Kael had been in the Vale for what felt like weeks, perhaps months. The outside world blurred in memory. The Academy was a distant echo, the god he'd faced a scar on the edge of his mind. Each day he trained, and each night he dreamed. And in both, he bled.
The ancient temple became his sanctuary and his crucible. Its stone walls bore carvings that responded to his presence—runes flared with golden fire when he passed, and murals reshaped themselves to tell new stories. Stories about him.
He had come here hoping for peace. Instead, he found a battlefield.
Lysandra was relentless in her training.
"No hesitation," she snapped, slashing her blade toward his throat. Kael ducked, flame blooming from his hand, but she batted it aside like swatting a fly. "Again."

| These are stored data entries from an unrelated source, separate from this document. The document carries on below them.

Lemma checkCollisions_pair gs1 g gs2 h :
  checkCollisions (gs1 ++ g :: gs2) = false -> h ∈ gs2 -> groupsCollide g h = false.
Proof.
  induction gs1 as [|g0 gs1 IH]; simpl; intros [Hc Hr]%orb_false_iff Hh; [|by apply IH].
  destruct (groupsCollide g h) eqn:E; [|done]. rewrite <- Hc. symmetry. apply existsb_exists. exists h.
  split; [by apply list_elem_of_In|done].
Qed.

Lemma built_no_collision c : built c -> checkCollisions (groups c) = false.
Proof.
  induction 1 as [|set c Hc|sh gs c Hc|c abs path _ IH].
  - done.
  - unfold NewCatalog in Hc. repeat case_match; try done. by injection Hc as <-.
  - unfold NewGroupedCatalog in Hc. case_bool_decide; [done|]. destruct (buildGroups _ _ _); [|done].
    destruct (checkCollisions _) eqn:E; [done|]. destruct (checkAll _); [done|]. injection Hc as <-. exact E.
  - unfold withSource. by case_bool_decide.
Qed.

(** The profile of a group that a selection chooses. *)
Definition chosen (g : Group) (s : Selection) : vals := default ∅ (Profiles g !! default "" (profiles s !! GName g)).

(** The variable names of the groups have no space around them. *)
Definition trimmedVars (c : Catalog) : Prop :=
  forall g p vs n, g ∈ groups c -> Profiles g !! p = Some vs -> is_Some (vs !! n) -> TrimSpace n = n.

Lemma chosen_apart c gs1 g gs2 h s x v :
  checkCollisions (groups c) = false -> trimmedVars c -> groups c = gs1 ++ g :: gs2 -> h ∈ gs2 -> NameKey x <> "" ->
  layerGet (chosen g s) x = Some v -> layerGet (chosen h s) x = None.
Proof.
  intros Hnc Htrim Hgs Hh Hx Hg. destruct (layerGet (chosen h s) x) as [w|] eqn:Ew; [|done]. exfalso.
  assert (H1 : is_Some (layerGet (chosen g s) x)) by (by eexists).
  assert (H2 : is_Some (layerGet (chosen h s) x)) by (by eexists).
  apply layerGet_iff in H1 as (n1 & Hn1 & Hk1), H2 as (n2 & Hn2 & Hk2); [|done..].
  unfold chosen in *. destruct (Profiles g !! default "" (profiles s !! GName g)) as [a|] eqn:Ea;
    [|by destruct Hn1].
  destruct (Profiles h !! default "" (profiles s !! GName h)) as [b|] eqn:Eb; [|by destruct Hn2].
  simpl in *. assert (Hc : groupsCollide g h = true).
  { apply groupsCollide_iff. do 4 eexists. split; [exact Ea|]. split; [exact Eb|]. apply collision_iff.
    exists n1, n2. split_and!; [done..|].
    assert (Hing : g ∈ groups c) by (rewrite Hgs; apply elem_of_app; right; apply list_elem_of_here).
    assert (Hinh : h ∈ groups c) by (rewrite Hgs; apply elem_of_app; right; by apply list_elem_of_further).
    rewrite <- (Htrim g _ a n1 Hing Ea Hn1), <- (Htrim h _ b n2 Hinh Eb Hn2). unfold NameKey in *. congruence. }
  rewrite Hgs in Hnc. by rewrite (checkCollisions_pair gs1 g gs2 h Hnc Hh) in Hc.
Qed.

He gritted his teeth, raising a wall of fire as she lunged. The heat was searing, but Lysandra didn't flinch. She moved through it like water. Her blade met his flame, and magic cracked the air with a deafening hiss. The shockwave flung them both backward.
Kael landed hard, breath knocked from his lungs. Blood trickled from his lip. He didn't bother wiping it away.

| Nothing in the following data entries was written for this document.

(* ===== verification/Directive.v ===== *)
(** * Directives (src/internal/directive)

    The grammar of directive lines: the lexer of option lists, words and their
    quoting, options with repeats and aliases, calls, values and scopes, and the
    table of directives.  The lexer is the code's struct; [next] reads one token,
    its loop over runes is [nextLoop].  Last come the writers of
    src/internal/restwriter/directives.go, which the grammar reads back. *)
From stdpp Require Import base list strings gmap.
From Stdlib Require Import Ascii ZArith Lia.
From S2P Require Import Prelude GoStd GoPath Names Text.

Open Scope string_scope.
Open Scope nat_scope.
Open Scope list_scope.

Module Directive.

(** ** value.go: character classes *)

Definition isAlpha (c : Ascii.ascii) : bool :=
  ((65 <=? byte_val c) && (byte_val c <=? 90))%N || ((97 <=? byte_val c) && (byte_val c <=? 122))%N.
Definition isDigit (c : Ascii.ascii) : bool := ((48 <=? byte_val c) && (byte_val c <=? 57))%N.
Definition isIdentStart (c : Ascii.ascii) : bool := bool_decide (c = "_"%char) || isAlpha c.
Definition IsIdentRune (c : Ascii.ascii) : bool := isIdentStart c || isDigit c.
Definition IsKeyRune (c : Ascii.ascii) : bool :=
  IsIdentRune c || bool_decide (c = "-"%char) || bool_decide (c = "."%char).

(** [IsIdent]: a byte that is not ASCII is no part of an identifier, so runes and
    bytes make no difference. *)
Definition IsIdent (value : bytestr) : bool :=
  match value with [] => false | c :: r => isIdentStart c && forallb IsIdentRune r end.

(** ** lexer.go *)

Inductive nameState := inKey | inName | inText.
#[export] Instance nameState_dec : EqDecision nameState.
Proof. solve_decision. Defined.

(** A token with the span it came from. *)
Record token := mkToken { val : bytestr; tstart : nat; tend : nat }.

(** [quote] is empty for the code's rune 0; [closers] has the innermost bracket
    first. *)
Record lexer := mkLexer {
  src : bytestr;
  pos : nat;
  escapes : bool;
  tok : bytestr;
  last : rune;
  quote : rune;
  escaped : bool;
  begun : bool;
  start : nat;
  closers : list rune;
  inString : bool;
  strEsc : bool;
  state : nameState
}.

(** [&lexer{src: input, escapes: esc}] *)
Definition newLexer (esc : bool) (input : bytestr) : lexer :=
  mkLexer input 0 esc [] [] [] false false 0 [] false false inKey.

Definition set_pos (p : nat) (l : lexer) : lexer :=
  mkLexer (src l) p (escapes l) (tok l) (last l) (quote l) (escaped l) (begun l) (start l) (closers l) (inString l) (strEsc l) (state l).
Definition set_quote (q : rune) (l : lexer) : lexer :=
  mkLexer (src l) (pos l) (escapes l) (tok l) (last l) q (escaped l) (begun l) (start l) (closers l) (inString l) (strEsc l) (state l).
Definition set_escaped (b : bool) (l : lexer) : lexer :=
  mkLexer (src l) (pos l) (escapes l) (tok l) (last l) (quote l) b (begun l) (start l) (closers l) (inString l) (strEsc l) (state l).
Definition set_begun (i : nat) (l : lexer) : lexer :=
  mkLexer (src l) (pos l) (escapes l) (tok l) (last l) (quote l) (escaped l) true i (closers l) (inString l) (strEsc l) (state l).
Definition set_closers (cs : list rune) (l : lexer) : lexer :=
  mkLexer (src l) (pos l) (escapes l) (tok l) (last l) (quote l) (escaped l) (begun l) (start l) cs (inString l) (strEsc l) (state l).
Definition set_string (i e : bool) (l : lexer) : lexer :=
  mkLexer (src l) (pos l) (escapes l) (tok l) (last l) (quote l) (escaped l) (begun l) (start l) (closers l) i e (state l).
Definition set_state (s : nameState) (l : lexer) : lexer :=
  mkLexer (src l) (pos l) (escapes l) (tok l) (last l) (quote l) (escaped l) (begun l) (start l) (closers l) (inString l) (strEsc l) s.

(** [reset] leaves [start]. *)
Definition reset (l : lexer) : lexer :=
  mkLexer (src l) (pos l) (escapes l) [] [] [] false false (start l) [] false false inKey.

Definition write (r : rune) (l : lexer) : lexer :=
  mkLexer (src l) (pos l) (escapes l) (tok l ++ r) r (quote l) (escaped l) (begun l) (start l) (closers l) (inString l) (strEsc l) (state l).

Definition LBRACK : Ascii.ascii := "["%char.
Definition RBRACK : Ascii.ascii := "]"%char.
Definition LCURLY : Ascii.ascii := byte_of 123.
Definition RCURLY : Ascii.ascii := byte_of 125.
Definition LPAREN : Ascii.ascii := "("%char.
Definition RPAREN : Ascii.ascii := ")"%char.

Definition opens (l : lexer) (r : rune) : bool :=
  if isChar LBRACK r || isChar LCURLY r then isChar EQ (last l)
  else if isChar LPAREN r then bool_decide (state l = inName) && negb (isChar EQ (last l))
  else false.

Definition name (r : rune) (l : lexer) : lexer :=
  match state l with
  | inKey => if isChar EQ r && negb (bool_decide (tok l = [])) then set_state inName l else l
  | inName => if negb (asciiRune IsKeyRune r) then set_state inText l else l
  | inText => l
  end.

Definition startsValue (l : lexer) : bool := bool_decide (tok l = []) || isChar EQ (last l).

Definition isOpener (r : rune) : bool := isChar LBRACK r || isChar LCURLY r || isChar LPAREN r.

Definition push (r : rune) (l : lexer) : lexer :=
  if isChar LBRACK r then set_closers ([RBRACK] :: closers l) l
  else if isChar LCURLY r then set_closers ([RCURLY] :: closers l) l
  else if isChar LPAREN r then set_closers ([RPAREN] :: closers l) l
  else l.

Definition pop (r : rune) (l : lexer) : lexer :=
  match closers l with
  | c :: cs => if bool_decide (c = r) then set_closers cs l else l
  | [] => l
  end.

Definition group (r : rune) (l : lexer) : lexer :=
  let l := write r l in
  if inString l then
    if strEsc l then set_string true false l
    else if isChar BACKSLASH r then set_string true true l
    else if isChar DQUOTE r then set_string false false l
    else l
  else if isChar DQUOTE r then set_string true (strEsc l) l
  else if isOpener r then push r l
  else pop r l.

(** The switch of [next]; [None] when a space ends the token. *)
Definition feed (r : rune) (l : lexer) : option lexer :=
  if negb (bool_decide (closers l = [])) then Some (group r l)
  else if escaped l then
    let l := set_escaped false l in
    let l := if negb (bool_decide (quote l = [])) && negb (bool_decide (r = quote l)) && negb (isChar BACKSLASH r)
             then write [BACKSLASH] l else l in
    Some (write r l)
  else if escapes l && isChar BACKSLASH r then Some (set_escaped true l)
  else if negb (bool_decide (quote l = [])) then
    if bool_decide (r = quote l) then Some (set_quote [] l) else Some (write r l)
  else if opens l r then Some (push r (write r l))
  else if (isChar DQUOTE r || isChar SQUOTE r) && startsValue l then Some (set_quote r l)
  else if IsSpace r then if bool_decide (tok l = []) then Some l else None
  else Some (write r (name r l)).

(** What [next] does before the switch. *)
Definition begin (i : nat) (r : rune) (l : lexer) : lexer :=
  if negb (begun l) && negb (IsSpace r) then set_begun i l else l.

(** The loop of [next] over the runes left, [i] being the offset of the first,
    and the lines after it.  A rune takes a byte at least, so as many rounds as
    bytes are enough. *)
Fixpoint nextLoop (fuel : nat) (l : lexer) (i : nat) (rest : bytestr) : option token * lexer :=
  match fuel, rest with
  | S fuel', _ :: _ =>
      let '(r, n) := headRune rest in
      let l := begin i r l in
      match feed r l with
      | None => (Some (mkToken (tok l) (start l) i), set_pos (i + length r) l)
      | Some l => nextLoop fuel' l (i + n) (drop n rest)
      end
  | _, _ =>
      let l := set_pos (length (src l)) l in
      let l := if escaped l then write [BACKSLASH] l else l in
      if bool_decide (tok l = []) then (None, l) else (Some (mkToken (tok l) (start l) (length (src l))), l)
  end.

Definition next (l : lexer) : option token * lexer :=
  let l := reset l in nextLoop (length (src l)) l (pos l) (drop (pos l) (src l)).

(** The tokens [next] gives in turn with the lexer after each.  A token takes a
    byte at least. *)
Fixpoint tokens (fuel : nat) (l : lexer) : list (token * lexer) :=
  match fuel with
  | O => []
  | S fuel' => match next l with (Some t, l) => (t, l) :: tokens fuel' l | (None, _) => [] end
  end.

Definition lexAll (esc : bool) (input : bytestr) : list (token * lexer) :=
  tokens (S (length input)) (newLexer esc input).

(** [collect] *)
Definition Fields (input : bytestr) : list bytestr := map (fun t => val t.1) (lexAll false input).
Definition fieldsEscaped (input : bytestr) : list bytestr := map (fun t => val t.1) (lexAll true input).

(** [OptionsOpen]: the delimiter that is missing after the last token, if any. *)
Definition openCloser (l : lexer) : rune :=
  match closers l with c :: _ => c | [] => quote l end.
Definition OptionsOpen (input : bytestr) : rune :=
  foldl (fun _ t => openCloser t.2) [] (lexAll true input).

"I thought this was a sanctuary," he muttered.
"This is survival," Lysandra replied, stalking toward him. Her eyes held none of the softness they'd once had. In the Vale, she was not a mentor. She was a gauntlet.
"You're holding back," she added coldly. "You fear your power."
Kael looked up at her, eyes glowing faintly. "Wouldn't you?"
Lysandra stared at him in silence. Then she turned away, her voice dropping. "Once. But I burned that fear out long ago."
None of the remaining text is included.